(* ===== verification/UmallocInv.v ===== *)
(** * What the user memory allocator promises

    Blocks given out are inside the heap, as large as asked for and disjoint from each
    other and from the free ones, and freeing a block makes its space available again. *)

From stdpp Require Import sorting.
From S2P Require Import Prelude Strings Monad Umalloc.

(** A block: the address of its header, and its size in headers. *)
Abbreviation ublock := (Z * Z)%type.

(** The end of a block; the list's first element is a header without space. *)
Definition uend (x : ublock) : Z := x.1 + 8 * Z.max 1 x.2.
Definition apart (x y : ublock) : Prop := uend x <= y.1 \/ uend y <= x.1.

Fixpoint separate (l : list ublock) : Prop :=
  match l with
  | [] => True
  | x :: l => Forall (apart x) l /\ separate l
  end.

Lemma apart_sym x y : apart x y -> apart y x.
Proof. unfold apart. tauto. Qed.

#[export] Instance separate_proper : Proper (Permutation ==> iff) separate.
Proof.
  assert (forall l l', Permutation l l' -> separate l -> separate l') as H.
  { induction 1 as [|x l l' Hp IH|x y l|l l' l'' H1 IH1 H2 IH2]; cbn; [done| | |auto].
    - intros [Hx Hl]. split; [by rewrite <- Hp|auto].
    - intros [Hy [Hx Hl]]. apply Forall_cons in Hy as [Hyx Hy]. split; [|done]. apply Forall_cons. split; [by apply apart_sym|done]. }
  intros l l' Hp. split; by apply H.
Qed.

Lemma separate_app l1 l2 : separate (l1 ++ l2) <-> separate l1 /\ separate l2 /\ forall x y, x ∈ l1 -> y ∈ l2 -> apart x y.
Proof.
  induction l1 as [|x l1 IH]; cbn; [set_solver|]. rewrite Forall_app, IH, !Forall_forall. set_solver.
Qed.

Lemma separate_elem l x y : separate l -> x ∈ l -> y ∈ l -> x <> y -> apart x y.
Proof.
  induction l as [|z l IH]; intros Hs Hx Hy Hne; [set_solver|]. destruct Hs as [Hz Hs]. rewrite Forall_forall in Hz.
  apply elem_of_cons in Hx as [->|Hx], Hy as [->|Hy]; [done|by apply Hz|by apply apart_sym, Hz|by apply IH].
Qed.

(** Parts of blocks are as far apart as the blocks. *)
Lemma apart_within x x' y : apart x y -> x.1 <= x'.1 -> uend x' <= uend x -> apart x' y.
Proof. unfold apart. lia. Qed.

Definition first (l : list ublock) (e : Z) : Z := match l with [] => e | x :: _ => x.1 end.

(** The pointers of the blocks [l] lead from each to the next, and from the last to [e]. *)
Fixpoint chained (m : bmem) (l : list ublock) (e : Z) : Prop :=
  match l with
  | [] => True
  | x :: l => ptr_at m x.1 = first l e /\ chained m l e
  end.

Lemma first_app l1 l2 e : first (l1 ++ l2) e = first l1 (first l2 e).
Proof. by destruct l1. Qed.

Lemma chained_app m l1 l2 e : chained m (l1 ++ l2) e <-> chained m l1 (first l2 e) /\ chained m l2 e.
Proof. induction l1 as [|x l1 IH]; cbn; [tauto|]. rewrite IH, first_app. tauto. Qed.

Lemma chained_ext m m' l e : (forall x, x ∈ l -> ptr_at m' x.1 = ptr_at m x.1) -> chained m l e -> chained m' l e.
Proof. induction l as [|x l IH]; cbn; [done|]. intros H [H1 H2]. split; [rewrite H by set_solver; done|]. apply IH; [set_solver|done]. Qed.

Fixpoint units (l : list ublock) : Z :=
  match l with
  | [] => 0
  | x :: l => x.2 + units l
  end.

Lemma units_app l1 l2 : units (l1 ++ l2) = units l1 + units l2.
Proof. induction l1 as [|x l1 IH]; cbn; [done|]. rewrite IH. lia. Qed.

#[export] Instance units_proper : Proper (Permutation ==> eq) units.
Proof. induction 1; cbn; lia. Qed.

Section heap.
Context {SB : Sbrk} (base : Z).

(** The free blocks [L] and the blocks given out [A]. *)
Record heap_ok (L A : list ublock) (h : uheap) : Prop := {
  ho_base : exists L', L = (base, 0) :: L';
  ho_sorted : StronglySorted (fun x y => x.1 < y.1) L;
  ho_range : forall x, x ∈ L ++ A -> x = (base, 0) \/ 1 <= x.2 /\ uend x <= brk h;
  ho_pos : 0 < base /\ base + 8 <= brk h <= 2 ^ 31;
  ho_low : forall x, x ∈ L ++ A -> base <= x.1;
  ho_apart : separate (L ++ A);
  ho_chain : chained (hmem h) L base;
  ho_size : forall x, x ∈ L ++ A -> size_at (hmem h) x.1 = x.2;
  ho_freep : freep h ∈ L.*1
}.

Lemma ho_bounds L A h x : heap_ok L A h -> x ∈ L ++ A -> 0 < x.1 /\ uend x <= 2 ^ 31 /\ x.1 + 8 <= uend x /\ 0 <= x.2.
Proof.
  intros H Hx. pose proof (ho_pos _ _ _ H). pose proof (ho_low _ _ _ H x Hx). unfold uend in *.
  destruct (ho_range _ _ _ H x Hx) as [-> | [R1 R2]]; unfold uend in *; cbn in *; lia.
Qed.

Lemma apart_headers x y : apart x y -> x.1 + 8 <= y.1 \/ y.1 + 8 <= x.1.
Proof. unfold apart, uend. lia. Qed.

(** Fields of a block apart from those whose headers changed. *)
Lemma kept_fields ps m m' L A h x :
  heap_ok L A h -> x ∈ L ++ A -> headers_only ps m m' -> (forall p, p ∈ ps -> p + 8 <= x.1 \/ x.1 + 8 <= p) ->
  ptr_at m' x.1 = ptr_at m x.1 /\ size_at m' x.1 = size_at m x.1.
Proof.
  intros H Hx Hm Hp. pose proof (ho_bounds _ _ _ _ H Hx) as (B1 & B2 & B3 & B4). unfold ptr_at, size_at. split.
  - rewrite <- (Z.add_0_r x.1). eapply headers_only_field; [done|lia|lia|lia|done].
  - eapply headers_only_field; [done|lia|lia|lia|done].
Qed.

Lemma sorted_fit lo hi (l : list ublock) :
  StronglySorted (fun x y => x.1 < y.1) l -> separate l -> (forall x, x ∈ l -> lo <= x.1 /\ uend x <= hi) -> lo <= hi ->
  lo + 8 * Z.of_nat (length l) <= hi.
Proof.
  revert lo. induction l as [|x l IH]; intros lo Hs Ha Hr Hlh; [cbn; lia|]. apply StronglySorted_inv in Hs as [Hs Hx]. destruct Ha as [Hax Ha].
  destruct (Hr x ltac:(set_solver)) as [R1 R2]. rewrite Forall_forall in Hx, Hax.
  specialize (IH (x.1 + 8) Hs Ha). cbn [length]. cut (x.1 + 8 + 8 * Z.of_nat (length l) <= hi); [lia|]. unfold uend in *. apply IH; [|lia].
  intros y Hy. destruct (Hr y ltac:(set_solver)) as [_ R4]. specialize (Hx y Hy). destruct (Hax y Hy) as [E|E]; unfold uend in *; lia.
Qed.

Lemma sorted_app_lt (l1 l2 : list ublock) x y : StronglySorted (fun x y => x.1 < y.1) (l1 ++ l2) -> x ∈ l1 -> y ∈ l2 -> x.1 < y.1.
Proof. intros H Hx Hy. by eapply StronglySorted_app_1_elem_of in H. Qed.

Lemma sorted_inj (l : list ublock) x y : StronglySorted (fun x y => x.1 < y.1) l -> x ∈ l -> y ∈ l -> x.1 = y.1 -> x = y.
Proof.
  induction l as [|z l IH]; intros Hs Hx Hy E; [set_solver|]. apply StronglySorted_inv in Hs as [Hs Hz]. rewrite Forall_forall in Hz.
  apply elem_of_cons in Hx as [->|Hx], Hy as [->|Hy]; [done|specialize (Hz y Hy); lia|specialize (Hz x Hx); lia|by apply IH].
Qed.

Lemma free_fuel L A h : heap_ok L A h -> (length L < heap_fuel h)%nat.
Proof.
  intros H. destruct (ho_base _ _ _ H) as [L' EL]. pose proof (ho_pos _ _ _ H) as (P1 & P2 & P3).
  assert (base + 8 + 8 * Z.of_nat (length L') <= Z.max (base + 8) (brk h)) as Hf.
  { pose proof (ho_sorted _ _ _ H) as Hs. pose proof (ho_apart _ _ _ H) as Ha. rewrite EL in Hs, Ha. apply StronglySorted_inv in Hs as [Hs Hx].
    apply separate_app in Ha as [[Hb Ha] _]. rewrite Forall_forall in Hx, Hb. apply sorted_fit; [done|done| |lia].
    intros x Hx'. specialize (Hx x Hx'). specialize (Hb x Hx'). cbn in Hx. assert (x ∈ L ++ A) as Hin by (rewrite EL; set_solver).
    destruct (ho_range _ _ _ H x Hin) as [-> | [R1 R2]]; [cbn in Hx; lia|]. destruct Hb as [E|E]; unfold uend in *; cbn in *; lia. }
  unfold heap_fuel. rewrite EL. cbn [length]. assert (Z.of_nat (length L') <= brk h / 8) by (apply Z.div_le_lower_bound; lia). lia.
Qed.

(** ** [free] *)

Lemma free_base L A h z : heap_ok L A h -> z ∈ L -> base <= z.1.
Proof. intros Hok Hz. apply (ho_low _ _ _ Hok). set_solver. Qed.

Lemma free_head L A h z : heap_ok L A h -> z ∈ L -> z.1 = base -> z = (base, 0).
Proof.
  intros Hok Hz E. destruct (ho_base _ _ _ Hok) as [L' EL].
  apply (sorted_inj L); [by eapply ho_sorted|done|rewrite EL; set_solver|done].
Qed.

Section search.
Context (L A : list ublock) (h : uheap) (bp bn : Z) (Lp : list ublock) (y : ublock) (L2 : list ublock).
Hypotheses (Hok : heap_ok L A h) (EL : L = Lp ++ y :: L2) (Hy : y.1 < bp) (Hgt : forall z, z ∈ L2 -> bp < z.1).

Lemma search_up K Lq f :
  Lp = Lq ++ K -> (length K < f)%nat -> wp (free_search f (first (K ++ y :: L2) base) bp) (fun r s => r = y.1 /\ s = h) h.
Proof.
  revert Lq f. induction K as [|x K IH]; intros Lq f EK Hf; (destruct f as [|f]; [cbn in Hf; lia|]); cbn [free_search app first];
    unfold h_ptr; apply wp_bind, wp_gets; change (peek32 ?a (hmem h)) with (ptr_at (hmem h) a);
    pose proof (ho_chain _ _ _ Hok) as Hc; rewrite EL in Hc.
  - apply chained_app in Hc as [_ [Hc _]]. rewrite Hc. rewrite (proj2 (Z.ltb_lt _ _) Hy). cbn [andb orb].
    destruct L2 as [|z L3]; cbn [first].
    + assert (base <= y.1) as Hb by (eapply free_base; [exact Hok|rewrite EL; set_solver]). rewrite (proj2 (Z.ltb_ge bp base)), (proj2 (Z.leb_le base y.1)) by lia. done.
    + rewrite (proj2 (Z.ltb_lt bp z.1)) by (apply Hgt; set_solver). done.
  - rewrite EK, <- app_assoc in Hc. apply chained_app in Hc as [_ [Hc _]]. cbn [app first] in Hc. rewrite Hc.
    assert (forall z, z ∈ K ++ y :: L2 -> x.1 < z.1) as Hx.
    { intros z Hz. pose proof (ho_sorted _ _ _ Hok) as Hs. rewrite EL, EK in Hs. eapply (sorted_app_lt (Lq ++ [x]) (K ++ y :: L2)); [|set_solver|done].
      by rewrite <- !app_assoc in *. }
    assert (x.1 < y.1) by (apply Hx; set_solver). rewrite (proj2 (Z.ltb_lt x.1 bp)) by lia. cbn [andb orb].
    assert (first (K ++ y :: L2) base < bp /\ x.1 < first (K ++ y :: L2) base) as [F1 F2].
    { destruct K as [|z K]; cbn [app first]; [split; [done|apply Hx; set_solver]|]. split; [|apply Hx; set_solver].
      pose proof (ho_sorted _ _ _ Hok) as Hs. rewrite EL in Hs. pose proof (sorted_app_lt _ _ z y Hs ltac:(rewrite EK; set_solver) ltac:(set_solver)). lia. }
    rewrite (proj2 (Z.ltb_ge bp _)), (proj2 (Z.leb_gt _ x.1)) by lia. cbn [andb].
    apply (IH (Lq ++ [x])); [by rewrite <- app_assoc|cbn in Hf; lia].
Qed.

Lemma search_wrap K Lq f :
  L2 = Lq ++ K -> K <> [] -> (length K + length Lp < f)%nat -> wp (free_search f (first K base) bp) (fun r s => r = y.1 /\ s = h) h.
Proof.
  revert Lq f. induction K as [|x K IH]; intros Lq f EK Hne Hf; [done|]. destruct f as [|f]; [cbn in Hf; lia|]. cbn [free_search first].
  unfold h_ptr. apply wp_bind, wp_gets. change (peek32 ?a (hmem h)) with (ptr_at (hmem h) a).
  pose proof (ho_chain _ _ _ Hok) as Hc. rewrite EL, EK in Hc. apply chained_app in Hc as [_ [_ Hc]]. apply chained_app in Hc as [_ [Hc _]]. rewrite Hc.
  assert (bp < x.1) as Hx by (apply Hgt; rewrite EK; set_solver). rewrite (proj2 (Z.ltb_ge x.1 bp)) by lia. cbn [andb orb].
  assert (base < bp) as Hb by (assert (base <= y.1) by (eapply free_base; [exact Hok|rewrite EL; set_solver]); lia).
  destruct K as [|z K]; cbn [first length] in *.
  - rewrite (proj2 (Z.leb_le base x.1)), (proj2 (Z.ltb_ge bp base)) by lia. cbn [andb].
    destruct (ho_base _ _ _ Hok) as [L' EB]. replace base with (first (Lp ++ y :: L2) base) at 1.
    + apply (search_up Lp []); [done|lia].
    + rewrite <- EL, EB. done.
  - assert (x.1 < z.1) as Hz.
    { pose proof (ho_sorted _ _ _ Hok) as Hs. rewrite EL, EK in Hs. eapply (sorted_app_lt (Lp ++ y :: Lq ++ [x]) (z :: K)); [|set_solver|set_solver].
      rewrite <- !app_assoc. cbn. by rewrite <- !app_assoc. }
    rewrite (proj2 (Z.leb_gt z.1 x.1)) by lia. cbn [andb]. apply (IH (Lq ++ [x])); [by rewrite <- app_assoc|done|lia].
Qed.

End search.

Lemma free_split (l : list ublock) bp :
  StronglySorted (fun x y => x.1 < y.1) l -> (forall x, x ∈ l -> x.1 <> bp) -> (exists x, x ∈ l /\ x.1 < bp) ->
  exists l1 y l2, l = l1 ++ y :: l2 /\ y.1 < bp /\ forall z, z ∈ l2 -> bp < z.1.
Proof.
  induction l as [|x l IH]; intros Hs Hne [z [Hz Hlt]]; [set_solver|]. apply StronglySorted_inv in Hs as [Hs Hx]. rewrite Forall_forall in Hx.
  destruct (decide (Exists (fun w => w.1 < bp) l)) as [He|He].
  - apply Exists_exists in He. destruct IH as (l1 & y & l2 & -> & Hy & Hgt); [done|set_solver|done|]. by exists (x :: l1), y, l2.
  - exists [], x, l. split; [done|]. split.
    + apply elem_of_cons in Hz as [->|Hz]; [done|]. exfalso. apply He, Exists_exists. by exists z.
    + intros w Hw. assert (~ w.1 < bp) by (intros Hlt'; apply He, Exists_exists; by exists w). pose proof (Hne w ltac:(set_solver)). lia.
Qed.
---------------
### INSTRUCTIONS TO FOLLOW
Retype only the stretch of lines above starting at the one with "Lemma apart_within x" and stopping at the one with "Definition first (l", exactly as written, with both kept.

### RESULT
Lemma apart_within x x' y : apart x y -> x.1 <= x'.1 -> uend x' <= uend x -> apart x' y.
Proof. unfold apart. lia. Qed.

Definition first (l : list ublock) (e : Z) : Z := match l with [] => e | x :: _ => x.1 end.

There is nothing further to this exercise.